# Insulin temperature



## Maryanne29 (Jan 4, 2014)

Some advice needed please.

I know insulin in use can be at room temperature but am worried that when it is close to the body - in a pump - that it may be too warm and less effective. I have a purpose made IpSox for my pump and the pump sits in my bra with no problems. I see some of you use Spibelts but would it be any cooler in one of these? I'm quite happy with the pump being in my bra as it stays safe there but if the Spibelts would be better I would try one.


----------



## Redkite (Jan 4, 2014)

I think the insulin is fine for the 2-3 days you would have each reservoir next to your body.  My son uses a Spibelt in the daytime and a cuddly toy to zip the pump into at night.  Once under the duvet I'm sure it's very warm!  It's never caused us a problem.


----------



## everydayupsanddowns (Jan 4, 2014)

Like Redkite I have never found a problem. Even with room temp insulin towards the end of the vial (out of fridge for 25 days or so). 3 days in the vial seems fine.


----------



## Maryanne29 (Jan 4, 2014)

Thank you for that. I'll not worry about it now.


----------



## Pattidevans (Jan 4, 2014)

mine seems to be fine for up to 5 days in the pump and in bed I imagine it's very warm!


----------



## papabear365 (Jan 12, 2014)

Maryanne29 said:


> Some advice needed please.
> 
> I know insulin in use can be at room temperature but am worried that when it is close to the body - in a pump - that it may be too warm and less effective. I have a purpose made IpSox for my pump and the pump sits in my bra with no problems. I see some of you use Spibelts but would it be any cooler in one of these? I'm quite happy with the pump being in my bra as it stays safe there but if the Spibelts would be better I would try one.
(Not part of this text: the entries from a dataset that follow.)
Lemma binding_key fresh uid slug project policy now s row created s1 : sandboxes_ok s →
  ensure_binding sandbox_hash limits fresh uid slug project policy now s = (Ret (row, created), s1) →
  owner_key row = (uid, slug, project).
Proof.
  intros Ok. unfold ensure_binding, lift_result, get_for_update, put_box.
  unfold mbind, M_bind, gets, mret, M_ret, raise, modify.
  destruct (is_dedicated policy); cbn [negb]; [|done].
  destruct (agent_project uid slug project) as [scope|]; [|done].
  destruct (head _) as [b|] eqn:Hd.
  - destruct (get_current _ _ _ _ _ Ok Hd) as [_ Ho]. by intros [= <- _ _].
  - destruct (enforce_sandbox_quota limits uid policy s) as [[[]|e] s2]; [|done].
    unfold add_box, put_box, mbind, M_bind, gets, mret, M_ret, raise, modify.
    repeat case_match; intros E; simplify_eq; done.
Qed.

Lemma ensure_ready_ok fresh uid slug project policy w fp now s : sandboxes_ok s →
  sandboxes_ok (ensure_ready sandbox_hash limits fresh uid slug project policy w fp now s).2.
Proof.
  intros Ok. unfold ensure_ready, raise.
  destruct (is_dedicated policy); cbn [negb]; [|done].
  unfold lift_result, mbind at 1, M_bind at 1.
  destruct (agent_project uid slug project) as [scope|]; [|done].
  unfold mbind at 1, M_bind at 1.
  pose proof (ensure_binding_ok fresh uid slug project policy now s Ok) as [Ok1 C1].
  destruct (ensure_binding _ _ _ _ _ _ _ _ s) as [[[row created]|e] s1] eqn:Eb; [|done].
  cbn [fst snd] in Ok1, C1. pose proof (binding_key _ _ _ _ _ _ _ _ _ _ Ok Eb) as Ho.
  destruct created; [by apply rebuild_ok|].
  destruct (bool_decide_reflect (Box.status row = SSuspended)) as [Sp|Sp];
    [by apply resume_or_raise_ok|].
  unfold mbind at 1, M_bind at 1.
  match goal with |- context [call ?f s1] =>
    destruct (call_same f s1) as [Eb2 Ee2]; destruct (call f s1) as [[[c|]|e] s2] end;
    cbn [fst snd] in Eb2, Ee2.
  3: { by eapply same_tables_ok. }
  all: assert (Ok2 : sandboxes_ok s2) by (by eapply same_tables_ok).
  all: assert (C2 : current s2 row) by (unfold current; by rewrite Eb2).
  - destruct (match fp with None => false | Some _ => _ end).
    + unfold mbind, M_bind.
      destruct (suspend_ok uid slug project w "credential_changed" (Some "system") None now s2 Ok2)
        as [Ok3 C3]. specialize (C3 row C2 Ho Sp).
      destruct (suspend _ _ _ _ _ _ _ _ s2) as [[u|e] s3]; [|done].
      by apply resume_or_raise_ok.
    + unfold put_box, mbind, M_bind, mret, M_ret, modify. cbn [snd].
      apply (neutral_write s2 s2 row (touch_row c now row)); done.
  - unfold mbind, M_bind.
    destruct (mark_suspended_ok row "container_missing" None None now s2 Ok2 C2)
      as (s3 & -> & Ok3 & C3). by apply resume_or_raise_ok.
Qed.
(* ===== verification/SandboxProps.v ===== *)
(** The dedicated-sandbox properties: what every reachable sandbox table and event log
    satisfies, the exclusivity of the execution lease against every operation and the
    supervisor, the waiting loop of [acquire], and [ensure_ready]. *)

From stdpp Require Import prelude gmap strings list fin_maps.
From Stdlib Require Import ZArith Lia.
From S2P Require Import Prelude Schema Queue SandboxScope Sandboxes SandboxSpec.
Local Open Scope Z_scope.

(** * The step relation *)

Section steps.
Context {P : Type} `{SandboxProvider P} (sandbox_hash : string → string) (limits : Z * Z)
  (project_workdir : string → option string).
Implicit Types s : SandboxStore P.

(** One transaction; [step_waiting] is the event a waiting caller records, and
    [step_runtimes] what the runtimes do by themselves. *)
Inductive sstep s : SandboxStore P → Prop :=
  | step_try uid slug project kind owner ttl now :
      sstep s (try_acquire uid slug project kind owner ttl now s).2
  | step_waiting holder kind owner payload now : current s holder →
      sstep s (append_event (Box.sandbox_id holder) LeaseWaiting (Some kind) (Some owner)
                 payload now s).2
  | step_heartbeat uid slug project owner ttl now :
      sstep s (heartbeat uid slug project owner ttl now s).2
  | step_release uid slug project owner now :
      sstep s (release uid slug project owner now s).2
  | step_reconcile now : sstep s (reconcile_expired now s).2
  | step_bind fresh uid slug project policy now :
      sstep s (ensure_binding sandbox_hash limits fresh uid slug project policy now s).2
  | step_ready fresh uid slug project policy w fp now :
      sstep s (ensure_ready sandbox_hash limits fresh uid slug project policy w fp now s).2
  | step_suspend uid slug project w reason ak ai now :
      sstep s (suspend uid slug project w reason ak ai now s).2
  | step_tick interval idle now : sstep s (run_tick project_workdir interval idle now s).2
  | step_runtimes p : sstep s (s <| SB.runtimes := p |>).

Inductive sreachable : SandboxStore P → Prop :=
  | sreach_init p : sreachable (SB.mk ∅ [] p)
  | sreach_step s s' : sreachable s → sstep s s' → sreachable s'.

Lemma sreachable_ok s : sreachable s → sandboxes_ok s.
Proof.
  induction 1 as [p|s s' _ Ok St].
  - split; simpl; intros *; rewrite ?lookup_empty; try discriminate.
    intros H1. by apply elem_of_nil in H1.
  - destruct St.
    + by apply try_acquire_ok.
    + by eapply log_event_ok.
    + by apply heartbeat_ok.
    + by apply release_ok.
    + by apply reconcile_expired_ok.
    + by apply ensure_binding_ok.
    + by apply ensure_ready_ok.
    + by apply suspend_ok.
    + by apply run_tick_ok.
    + by apply (same_tables_ok s).
Qed.

(** * Frames: a transaction leaves the other sandboxes alone *)

Definition keeps (k : string) (b : AgentSandbox) s : Prop :=
  sandboxes_ok s ∧ SB.boxes s !! k = Some b.

Lemma suspend_keeps row w reason ak ai now k b s :
  keeps k b s → current s row → Box.id row ≠ k →
  keeps k b (suspend (Box.uid row) (Box.agent_slug row) (Box.project_id row) w reason ak ai now s).2.
Proof.
  intros [Ok Hk] Hr Ne. split; [by apply suspend_ok|].
  unfold suspend, lift_result, get_for_update, mbind, M_bind, gets, mret, M_ret, raise.
  destruct (agent_project _ _ _) as [scope|]; [|done].
  destruct (head _) as [x|] eqn:Hd; [|done].
  destruct (get_current _ _ _ _ _ Ok Hd) as [Hx Ho].
  assert (Ex : Box.id x = Box.id row) by (apply (so_owner _ Ok _ _ _ _ Hx Hr); done).
  destruct (bool_decide (Box.status x = SSuspended)); [done|].
  match goal with |- context [call ?f s] =>
    destruct (call_same f s) as [Eb Ee]; destruct (call f s) as [[u|e] s1] end;
    cbn [fst snd] in Eb, Ee |- *; [|by rewrite Eb].
  unfold mark_suspended, put_box, append_event, mbind, M_bind, mret, M_ret, modify. cbn [snd].
  simpl. rewrite Eb, lookup_insert_ne; [done|]. simpl. congruence.
Qed.

Lemma put_keeps k b row row' s s1 : keeps k b s → SB.boxes s1 = SB.boxes s →
  Box.id row' = Box.id row → Box.id row ≠ k →
  SB.boxes (put_box row' s1).2 !! k = Some b.
Proof.
  intros [_ Hk] Eb Ei Ne. unfold put_box, modify. simpl. by rewrite Eb, Ei, lookup_insert_ne.
Qed.

Lemma tick_suspend_keeps row reason now kept gen k b s :
  keeps k b s → current s row → Box.id row ≠ k →
  keeps k b (tick_suspend project_workdir row reason now kept gen s).2.
Proof.
  intros K Hr Ne. unfold tick_suspend, attempt, mbind, M_bind, mret, M_ret, supervisor_suspend, raise.
  destruct (project_workdir _) as [w|]; [|done]. case_bool_decide; [done|].
  pose proof (suspend_keeps row (Some w) reason (Some "supervisor") None now k b s K Hr Ne) as S.
  by destruct (suspend _ _ _ _ _ _ _ _ s) as [[]].
Qed.

Lemma tick_idle_keeps row kept gen idle now k b s :
  keeps k b s → current s row → Box.id row ≠ k →
  keeps k b (tick_idle project_workdir row kept gen idle now s).2.
Proof.
  intros K Hr Ne. split; [by apply tick_idle_ok; [apply K|]|].
  unfold tick_idle. case_match; [by apply tick_suspend_keeps|].
  by apply (put_keeps k b row (row <| Box.updated_at := Some now |>) s s).
Qed.

Lemma tick_upkeep_keeps row gen interval idle now k b s :
  keeps k b s → current s row → Box.id row ≠ k →
  keeps k b (tick_upkeep project_workdir row gen interval idle now s).2.
Proof.
  intros [Ok Hk] Hr Ne. unfold tick_upkeep. case_match; [|by apply tick_idle_keeps].
  unfold attempt. unfold mbind at 1, M_bind at 1.
  match goal with |- context [call ?f s] =>
    destruct (call_same f s) as [Eb Ee]; destruct (call f s) as [[[]|e] s1] end;
    cbn [fst snd] in Eb, Ee.
  all: assert (Ok1 : sandboxes_ok s1) by (by eapply same_tables_ok).
  - unfold put_box, mbind, M_bind, modify.
    destruct (neutral_write s s1 row (row <| Box.last_keepalive_at := Some now |>) Ok Eb Ee Hr)
      as [Ok2 C2]; [done|]. apply tick_idle_keeps; [|done|done].
    split; [done|]. simpl. rewrite Eb. by rewrite lookup_insert_ne.
  - apply tick_suspend_keeps; [|unfold current; by rewrite Eb|done]. split; [done|]. by rewrite Eb.
  - split; [done|]. simpl. by rewrite Eb.
Qed.

(** The supervisor passes over a sandbox whose lease is live. *)
Lemma tick_row_keeps inventory interval idle now id k b s :
  keeps k b s → Box.lease_owner_id b ≠ None → box_lease_live b now = true →
  keeps k b (tick_row project_workdir inventory interval idle now id s).2.
Proof.
  intros [Ok Hk] Ow Lv. unfold tick_row. unfold mbind at 1, M_bind at 1, gets, mret, M_ret.
  destruct (SB.boxes s !! id) as [row|] eqn:Hi; [|done].
  destruct (negb (bool_decide (Box.status row = SActive))); [done|].
  destruct (negb (bool_decide (Box.lease_owner_id row = None)) && box_lease_live row now) eqn:Sk;
    [done|].
  assert (Ne : id ≠ k).
  { intros ->. rewrite Hk in Hi. injection Hi as <-.
    rewrite Lv, bool_decide_eq_false_2 in Sk; done. }
  pose proof (so_key _ Ok _ _ Hi) as Ei.
  assert (Hr : current s row) by (unfold current; by rewrite Ei).
  rewrite <- Ei in Ne.
  destruct (List.find _ _) as [record|]; [|by apply tick_suspend_keeps].
  case_match; [|by apply tick_upkeep_keeps].
  unfold put_box, append_event, mbind, M_bind, modify.
  match goal with |- context [SB.events _ ++ [?e]] =>
    destruct (neutral_write_event s s row (row <| Box.generation := rec_generation record |>
      <| Box.updated_at := Some now |>) e Ok eq_refl eq_refl Hr) as [Ok2 C2]; try done end.
  apply tick_upkeep_keeps; [|done|done]. split; [done|]. simpl. by rewrite lookup_insert_ne.
Qed.

Lemma reconcile_keeps now k b s : keeps k b s → box_lease_live b now = true →
  keeps k b (reconcile_expired now s).2.
Proof.
  intros K Lv. unfold reconcile_expired, mbind, M_bind, gets, mret, M_ret.
  match goal with |- context [for_each ?body ?l s] =>
    pose proof (for_each_ok (keeps k b) body l) as F end.
  assert (I : keeps k b (for_each (reconcile_box now)
    (map Box.id (select (lease_expired now) (SB.boxes s))) s).2); [|by destruct (for_each _ _ s) as [[]]].
  apply F; [|done]. intros id x [Ok Hk]. split; [by apply reconcile_box_ok|].
  unfold reconcile_box, mbind, M_bind, gets, mret, M_ret, put_box, append_event, modify.
  destruct (SB.boxes x !! id) as [row|] eqn:Hi; [|done].
  destruct (lease_expired now row) eqn:Ex; cbn [negb snd]; [|done].
  pose proof (so_key _ Ok _ _ Hi) as Ei.
  simpl. rewrite Ei, lookup_insert_ne; [done|]. intros ->.
  rewrite Hk in Hi. injection Hi as <-. unfold lease_expired, box_lease_live in *.
  destruct (Box.lease_expires_at b); [|done]. apply andb_true_iff in Ex as [_ Ex].
  apply Z.ltb_lt in Ex, Lv. lia.
Qed.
this is unrelated but noticed you started the pump same time as me!, i have to wondered about the temp as im a male (no bra) and when i cycle i sweat profusely i keep mine in a belt.


----------



## Maryanne29 (Jan 12, 2014)

Hi Papabear
How are you getting on with your pump?


----------



## ingrid (Jan 13, 2014)

Hi all, the Animas Vibe has a little hole for air circulation next to where the cartridge (reservoir) slides into the pump. I was told to check and clear this periodically, to make sure it doesn't get gunged up, I mean blocked ;-) so that air can continue circulating inside the pump and keep the insulin temp down. I don't know how much cooler it keeps it though, and I used to worry a lot about hot temps under the duvet, or when I wear it against my body (though I'm mostly a Spibelter and free-ranger in bed), but don't think I've ever had any insulin which has appeared to lose its potency whilst in pumpy, and I use mine up to about 7 days. 
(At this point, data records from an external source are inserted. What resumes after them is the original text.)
(** [if row.status != "proposed": raise HTTPException(409, invalid_state)]. *)
Definition require_proposed (status : GovernanceStatus) : M GovernanceDB unit :=
  if bool_decide (status = Proposed) then mret tt else raise (HTTPException 409 "invalid_state").

(** An update that changes no column is not sent, so [onupdate] leaves [updated_at] alone. *)
Definition update_governance_topic (project_id topic_id title : string) (summary : option string)
    (user : GUser) (now : datetime) : M GovernanceDB GovernanceTopic :=
  atomic (
    project ← require_project project_id user;
    row ← get_topic_for_update topic_id;
    row ← found_in GTopic.project_id project "议题不存在" row;
    _ ← require_proposed (GTopic.status row);
    title ← normalize_title title;
    summary ← normalize_topic_text summary false;
    if bool_decide (GTopic.title row = title) && bool_decide (GTopic.summary row = summary)
    then mret row
    else flush_topic (row <| GTopic.title := title |> <| GTopic.summary := summary |>
                          <| GTopic.updated_at := now |>)).

Definition list_governance_topic_comments (project_id topic_id : string) (user : GUser)
    : M GovernanceDB (list GovernanceTopicComment) :=
  project ← require_project project_id user;
  topic ← get_topic topic_id;
  topic ← found_in GTopic.project_id project "议题不存在" topic;
  list_topic_comments (GTopic.id topic).

Definition create_governance_topic_comment (fresh_id project_id topic_id content : string)
    (user : GUser) (now : datetime) : M GovernanceDB GovernanceTopicComment :=
  atomic (
    project ← require_project project_id user;
    topic ← get_topic_for_update topic_id;
    topic ← found_in GTopic.project_id project "议题不存在" topic;
    _ ← require_proposed (GTopic.status topic);
    normalized_content ← normalize_topic_text (Some content) true;
    add_topic_comment fresh_id (GTopic.id topic) (default "" normalized_content) (username user)
      (user_uid user) now).

Definition review_governance_topic (project_id topic_id : string) (approve : bool)
    (review_note : option string) (user : GUser) (now : datetime)
    : M GovernanceDB GovernanceTopic :=
  atomic (
    project ← require_project project_id user;
    row ← get_topic_for_update topic_id;
    row ← found_in GTopic.project_id project "议题不存在" row;
    _ ← require_proposed (GTopic.status row);
    flush_topic (row <| GTopic.status := if approve then Canonical else Rejected |>
                     <| GTopic.review_owner_uid := Some (user_uid user) |>
                     <| GTopic.reviewed_at := Some now |>
                     <| GTopic.review_note := review_note |>
                     <| GTopic.updated_at := now |>)).

(** A topic or decision a new row refers to must be one of the project. *)
Definition check_topic (project : GProject.Project) (topic_id : option string)
    : M GovernanceDB unit :=
  match topic_id with
  | None => mret tt
  | Some topic_id =>
      topic ← get_topic topic_id;
      _ ← found_in GTopic.project_id project "来源议题不存在" topic;
      mret tt
  end.

Definition check_decision (project : GProject.Project) (decision_id : option string)
    : M GovernanceDB unit :=
  match decision_id with
  | None => mret tt
  | Some decision_id =>
      decision ← get_decision decision_id;
      _ ← found_in GDecision.project_id project "来源决策不存在" decision;
      mret tt
  end.

Definition check_assignee (project : GProject.Project) (assignee_agent_slug : option string)
    : M GovernanceDB unit :=
  match assignee_agent_slug with
  | None => mret tt
  | Some slug =>
      s ← gets id;
      require (bool_decide ((GProject.id project, slug) ∈ GDB.project_agents s))
        (HTTPException 404 "指派数字员工未绑定该项目")
  end.

Definition create_governance_task (fresh_id project_id title : string) (description topic_id
    decision_id assignee_agent_slug source_channel source_external_id source_url : option string)
    (user : GUser) (now : datetime) : M GovernanceDB GovernanceTask :=
  atomic (
    normalized_title ← normalize_title title;
    source ← normalize_governance_source source_channel source_external_id source_url;
    project ← require_project project_id user;
    _ ← check_topic project topic_id;
    _ ← check_decision project decision_id;
    _ ← check_assignee project assignee_agent_slug;
    duplicate ← match external_id source with
                | Some e => find_task_by_source (GProject.id project) (channel source) e
                | None => mret None
                end;
    if present duplicate then raise (HTTPException 409 "duplicate_source")
    else add_task fresh_id (GProject.id project) normalized_title description topic_id decision_id
           assignee_agent_slug (channel source) (external_id source) (url source)
           (user_uid user) now).

Definition list_governance_tasks (project_id : string) (user : GUser)
    : M GovernanceDB (list GovernanceTask) :=
  project ← require_project project_id user;
  list_tasks (GProject.id project).

Definition review_governance_task (project_id task_id : string) (approve : bool)
    (review_note : option string) (user : GUser) (now : datetime) : M GovernanceDB GovernanceTask :=
  atomic (
    project ← require_project project_id user;
    row ← get_task_for_update task_id;
    row ← found_in GTask.project_id project "任务不存在" row;
    _ ← require_proposed (GTask.status row);
    flush_task (row <| GTask.status := if approve then Canonical else Rejected |>
                    <| GTask.review_owner_uid := Some (user_uid user) |>
                    <| GTask.reviewed_at := Some now |>
                    <| GTask.review_note := review_note |>
                    <| GTask.updated_at := now |>)).

Definition create_governance_decision (fresh_id project_id title conclusion : string)
    (rationale topic_id : option string) (decided : bool) (user : GUser) (now : datetime)
    : M GovernanceDB GovernanceDecision :=
  atomic (
    normalized_title ← normalize_title title;
    if bool_decide (strip conclusion = "") then raise (HTTPException 422 "invalid_conclusion")
    else
      project ← require_project project_id user;
      _ ← check_topic project topic_id;
      add_decision fresh_id (GProject.id project) normalized_title (strip conclusion) rationale
        topic_id decided (user_uid user) now).

Definition create_governance_report (fresh_id project_id title : string) (summary : option string)
    (content : option json) (source_run_id artifact_path : option string) (user : GUser)
    (now : datetime) : M GovernanceDB GovernanceReport :=
  atomic (
    normalized_title ← normalize_title title;
    project ← require_project project_id user;
    add_report fresh_id (GProject.id project) normalized_title summary (default (JObj []) content)
      source_run_id artifact_path (user_uid user) now).

Definition list_governance_reports (project_id : string) (user : GUser)
    : M GovernanceDB (list GovernanceReport) :=
  project ← require_project project_id user;
  list_reports (GProject.id project).

Definition list_governance_decisions (project_id : string) (user : GUser)
    : M GovernanceDB (list GovernanceDecision) :=
  project ← require_project project_id user;
  list_decisions (GProject.id project).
Don't know if the other pump makes have this air circulation hole thingy? Seems like a good idea.


----------



## Pumper_Sue (Jan 13, 2014)

ingrid said:


> Hi all, the Animas Vibe has a little hole for air circulation next to where the cartridge (reservoir) slides into the pump. I was told to check and clear this periodically, to make sure it doesn't get gunged up, I mean blocked ;-) so that air can continue circulating inside the pump and keep the insulin temp down. I don't know how much cooler it keeps it though, and I used to worry a lot about hot temps under the duvet, or when I wear it against my body (though I'm mostly a Spibelter and free-ranger in bed), but don't think I've ever had any insulin which has appeared to lose its potency whilst in pumpy, and I use mine up to about 7 days.
> 
> Don't know if the other pump makes have this air circulation hole thingy? Seems like a good idea.



Hi Ingrid. Please read page 89 regarding the cleaning/clearing of your pump and the vents. You must not clear the vents yourself. A simple cap replacement is all that is needed.


----------



## ingrid (Jan 15, 2014)

Pumper_Sue said:


> Hi Ingrid. Please read page 89 regarding the cleaning/clearing of your pump and the vents. You must not clear the vents yourself. A simple cap replacement is all that is needed.



Hmm thanks for that Sue, you learn something every day with pumping - it says in the manual (pg 5 for me, they must have rejigged the manual) the vents are for maintaining pressurisation, letting air in but not water. So it's not for keeping temps down! I think when I heard the rep talk about the 'vent' in my training, that I just assumed it was an air circulation vent for temp purposes, rather than pressure purposes. Guess it's useful to read manuals sometimes....


----------